Afterwards, Apple’s CEO Tim Cook publicly stated that the government had overreached in their request, claiming that compliance with the court would have dire consequences for the privacy and security of its users. Cook also stated that the company would do everything within their power to oppose the order. Their hardline stance on the matter proved very popular within the tech community, with several prominent industry leaders rushing to support the company from Cupertino.
Despite Apple’s groundswell of support, not everyone in the tech industry is taking their same staunch position. BlackBerry, a company known in large part for its robust device security, recently shared some of their thoughts on the matter at this year’s Mobile World Congress. A company spokesperson stated that BlackBerry would continue to comply with legal requests for technical assistance (so long as they’re lawful) while still ensuring the privacy of its users. Specifically, the company fervently insists that it won’t be creating any “backdoors” that would grant third parties unimpeded access to their customers’ personal data.

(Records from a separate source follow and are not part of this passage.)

(* ===== verification/GtpuControlExtensions.v ===== *)
(** The extension headers of GTP-U control messages, [parse_extensions] of
    [crates/opc-proto-gtpu/src/control.rs]: the loop over the lazy iterator
    accepts exactly the well-formed chains within the limits whose headers are
    applicable to the procedure, and the summary it builds is the one
    [GtpuExtensionChain] keeps. *)
From S2P Require Import Prelude.
From S2P Require Import Protocol.
From S2P Require Import GtpuExtension.
From S2P Require Import GtpuChain.
From S2P Require Import GtpuMessage.
From S2P Require Import GtpuControl.

(** ** One header *)

(** An extension type the procedure may carry. *)
Definition applicable (message_type t : Z) : bool :=
  match classify_control_extension t message_type with
  | DispositionUdpPort | DispositionPduSessionContainer => true
  | StandardizedButInapplicable => false
  | DispositionUnknown => negb (unsupported_requires_comprehension_by t Endpoint)
  end.

(** The UDP port after one header, [None] when the header is refused. *)
Definition note_port (port : option Z) (h : GtpuExtensionHeader) : option (option Z) :=
  if ext_type h =? GTPU_EXT_UDP_PORT then
    match port, content h with
    | None, [a; b] => Some (Some (u16_from_be_bytes a b))
    | _, _ => None
    end
  else Some port.

Fixpoint note_ports (port : option Z) (hs : list GtpuExtensionHeader) : option (option Z) :=
  match hs with
  | [] => Some port
  | h :: hs =>
      match note_port port h with
      | Some port => note_ports port hs
      | None => None
      end
  end.

Lemma classify_udp mt :
  classify_control_extension GTPU_EXT_UDP_PORT mt
  = if mt =? GTPU_MESSAGE_ERROR_INDICATION then DispositionUdpPort
    else StandardizedButInapplicable.
Proof. by unfold classify_control_extension; cbn -[Z.eqb]; destruct (mt =? _). Qed.

Lemma classify_psc mt :
  classify_control_extension GTPU_EXT_PDU_SESSION_CONTAINER mt
  = if mt =? GTPU_MESSAGE_END_MARKER then DispositionPduSessionContainer
    else StandardizedButInapplicable.
Proof. by unfold classify_control_extension; cbn -[Z.eqb]; destruct (mt =? _). Qed.

Lemma classify_other t mt :
  t ≠ GTPU_EXT_UDP_PORT → t ≠ GTPU_EXT_PDU_SESSION_CONTAINER →
  classify_control_extension t mt
  = if existsb (Z.eqb t) standardized_types then StandardizedButInapplicable
    else DispositionUnknown.
Proof.
  intros Hu Hp. unfold classify_control_extension.
  by rewrite (proj2 (Z.eqb_neq t _) Hu), (proj2 (Z.eqb_neq t _) Hp).
Qed.

Lemma applicable_udp mt :
  applicable mt GTPU_EXT_UDP_PORT = (mt =? GTPU_MESSAGE_ERROR_INDICATION).
Proof. unfold applicable. rewrite classify_udp. by destruct (mt =? _). Qed.

Lemma applicable_psc mt :
  applicable mt GTPU_EXT_PDU_SESSION_CONTAINER = (mt =? GTPU_MESSAGE_END_MARKER).
Proof. unfold applicable. rewrite classify_psc. by destruct (mt =? _). Qed.

Lemma two_octets (c : bytes) : len c = 2 ↔ ∃ a b, c = [a; b].
Proof.
  split; [|by intros (a & b & ->)].
  destruct c as [|a [|b [|]]]; intros H; [len_lia..| |len_lia]. eauto.
Qed.

(** The source's turn on one header, split into its three independent parts. *)
Lemma note_extension_iff mt h off udp psc port' psc' :
  (∃ udp', note_extension mt h off udp psc = Ok (udp', psc') ∧ fst <$> udp' = port')
  ↔ applicable mt (ext_type h) = true ∧ note_port (fst <$> udp) h = Some port'
    ∧ note_container psc h = Ok psc'.
Proof.
  unfold note_extension, note_port, note_container.
  destruct (decide (ext_type h = GTPU_EXT_UDP_PORT)) as [Eu|Nu];
    [|destruct (decide (ext_type h = GTPU_EXT_PDU_SESSION_CONTAINER)) as [Ep|Np]].
  - rewrite Eu, classify_udp, applicable_udp. destruct (mt =? _); [|naive_solver].
    rewrite Z.eqb_refl. change (GTPU_EXT_UDP_PORT =? GTPU_EXT_PDU_SESSION_CONTAINER) with false.
    destruct (len (content h) =? 2) eqn:El; cbn [negb]; to_prop.
    + apply two_octets in El as (a & b & ->). destruct udp as [[]|]; cbn; naive_solver.
    + split; [naive_solver|]. intros (_ & H & _). exfalso. apply El, two_octets.
      destruct (fst <$> udp), (content h) as [|? [|? []]]; naive_solver.
  - rewrite Ep, classify_psc, applicable_psc. destruct (mt =? _); [|naive_solver].
    change (GTPU_EXT_PDU_SESSION_CONTAINER =? GTPU_EXT_UDP_PORT) with false.
    rewrite Z.eqb_refl. destruct psc; cbn; [naive_solver|].
    destruct (psc_decode_with_reason h) as [|[]|]; cbn; naive_solver.
  - rewrite (proj2 (Z.eqb_neq _ _) Nu), (proj2 (Z.eqb_neq _ _) Np).
    unfold applicable. rewrite classify_other by done.
    destruct (existsb _ _); [naive_solver|].
    destruct (unsupported_requires_comprehension_by _ _); naive_solver.
Qed.

Lemma note_extension_returns mt h off udp psc : returns (note_extension mt h off udp psc).
Proof.
  unfold note_extension. pose proof (psc_decode_returns h) as Hr.
  destruct (classify_control_extension _ _); [| |done|by destruct (unsupported_requires_comprehension_by _ _)].
  - destruct (len (content h) =? 2) eqn:El; cbn [negb]; [|done]. to_prop.
    apply two_octets in El as (a & b & ->). by destruct udp.
  - destruct psc; [done|]. by destruct (psc_decode_with_reason h) as [|[]|].
Qed.

(** ** The chain *)

Fixpoint note_extensions (mt off : Z) (udp : option (Z * Z)) (psc : option PduSessionContainer)
    (hs : list GtpuExtensionHeader)
    : outcome GtpuControlCodecError (option (Z * Z) * option PduSessionContainer) :=
  match hs with
  | [] => Ok (udp, psc)
  | h :: hs =>
      let? (udp, psc) := note_extension mt h off udp psc in
      note_extensions mt (off + len (content h) + 2) udp psc hs
  end.

Definition all_applicable (mt : Z) (hs : list GtpuExtensionHeader) : bool :=
  forallb (λ h, applicable mt (ext_type h)) hs.

Lemma note_extensions_iff mt hs : ∀ off udp psc port' psc',
  (∃ udp', note_extensions mt off udp psc hs = Ok (udp', psc') ∧ fst <$> udp' = port')
  ↔ all_applicable mt hs = true ∧ note_ports (fst <$> udp) hs = Some port'
    ∧ note_all psc hs = Ok psc'.
Proof.
  induction hs as [|h hs IH]; intros off udp psc port' psc'; cbn; [naive_solver|].
  rewrite andb_true_iff.
  destruct (note_extension mt h off udp psc) as [[udp1 psc1]|e|] eqn:Hn.
  - destruct (proj1 (note_extension_iff mt h off udp psc (fst <$> udp1) psc1)) as (-> & -> & ->);
      [eauto|]. rewrite IH. naive_solver.
  - split; [naive_solver|]. intros ((Ha & _) & Hp & Hc).
    destruct (note_port _ h) as [p1|] eqn:E1; [|done].
    destruct (note_container psc h) as [psc1|?|] eqn:E2; [|done..].
    destruct (proj2 (note_extension_iff mt h off udp psc p1 psc1)) as (? & E & _); [done|].
    congruence.
  - by destruct (note_extension_returns mt h off udp psc).
Qed.

(** Only an Error Indication carries a port. *)
Lemma no_ports mt hs port :
  all_applicable mt hs = true → mt ≠ GTPU_MESSAGE_ERROR_INDICATION →
  note_ports port hs = Some port.
Proof.
  intros Ha Hm. induction hs as [|h hs IH]; cbn in *; [done|]. to_prop.
  unfold note_port. destruct (_ =? _) eqn:E; [|auto]. to_prop.
  rewrite E, applicable_udp in *. to_prop. done.
Qed.

Definition within (ctx : DecodeContext) (k : Z) (hs : list GtpuExtensionHeader) : Prop :=
  hs ≠ [] → k + len hs ≤ max_depth ctx ∧ k + len hs ≤ max_ies ctx.

Lemma count_extension_cases ctx k off :
  0 ≤ k < USIZE_MAX →
  count_extension ctx k off
  = if max_depth ctx <? k + 1 then Err (framing DepthExceeded off)
    else if max_ies ctx <? k + 1 then Err (framing IeCountExceeded off)
    else Ok (k + 1).
Proof. intros Hk. unfold count_extension. by rewrite checked_add_ok by lia. Qed.

Lemma within_cons ctx k h hs :
  within ctx k (h :: hs)
  ↔ (max_depth ctx <? k + 1) = false ∧ (max_ies ctx <? k + 1) = false
    ∧ within ctx (k + 1) hs.
Proof.
  unfold within. rewrite !Z.ltb_ge. autorewrite with len. pose proof (len_nonneg hs) as Hl. split.
  - intros H. specialize (H ltac:(done)). split_and!; try lia.
  - intros (? & ? & H) _. destruct (decide (hs = [])) as [->|Hne]; [rewrite len_nil; lia|].
    specialize (H Hne). lia.
Qed.

Lemma parse_loop_chain mt ctx t hs raw : ext_chain t hs raw → ∀ fuel udp psc k off udp' psc' k' off',
  (length hs < fuel)%nat → 0 ≤ k ≤ off → off + len raw < USIZE_MAX →
  parse_extensions_loop fuel mt ctx {| buffer := raw; iter_next_ext_type := t |} udp psc k off
  = Ok (udp', psc', k', off')
  ↔ within ctx k hs ∧ note_extensions mt off udp psc hs = Ok (udp', psc')
    ∧ k' = k + len hs ∧ off' = off + len raw.
Proof.
  induction 1 as [|t u c n hs raw Ht Hu Hc Hch IH];
    intros [|fuel] udp psc k off udp' psc' k' off' Hf Hk Hl; cbn in Hf; try lia.
  - cbn. rewrite !Z.add_0_r. unfold within. naive_solver.
  - cbn [parse_extensions_loop note_extensions]. rewrite iter_next_cons by done. cbn [content].
    pose proof (len_nonneg raw). pose proof (len_nonneg c). autorewrite with len in Hl.
    rewrite count_extension_cases, within_cons by lia.
    destruct (_ <? k + 1); [split; [done|by intros ((? & _) & _)]|].
    destruct (_ <? k + 1); [split; [done|by intros ((_ & ? & _) & _)]|].
    destruct (note_extension mt _ off udp psc) as [[udp1 psc1]|e|];
      [|split; [done|by intros (_ & ? & _)]..].
    rewrite checked_add_ok by lia. cbn [ok_or]. rewrite checked_add_ok by lia. cbn [ok_or].
    rewrite IH by lia. autorewrite with len.
    replace (off + len c + 2 + len raw) with (off + (1 + (len c + (1 + len raw)))) by lia.
    replace (k + 1 + len hs) with (k + (1 + len hs)) by lia. tauto.
Qed.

BlackBerry’s statement touches on a much larger issue that the tech industry is currently grappling with. Apple, which forces full-disk encryption on all of its iPhone models, made it clear that they have, and will continue to assist the government in law enforcement matters so long as they aren’t willfully infringing upon the security of its users. Google (which echoed Apple’s position) implements their own security measures, requiring new devices running Android 6.0 Marshmallow to force encryption by default. Even BlackBerry, which doesn’t have Marshmallow yet, uses their own form of encryption in their latest flagship smartphone, the BlackBerry Priv. While these companies want to implement stronger, more robust security measures to protect their customers’ privacy, they don’t want to appear dismissive on matters of law enforcement and national security. As a result, they (and the rest of the tech industry) will have to walk a very fine line as the debate over encryption continues.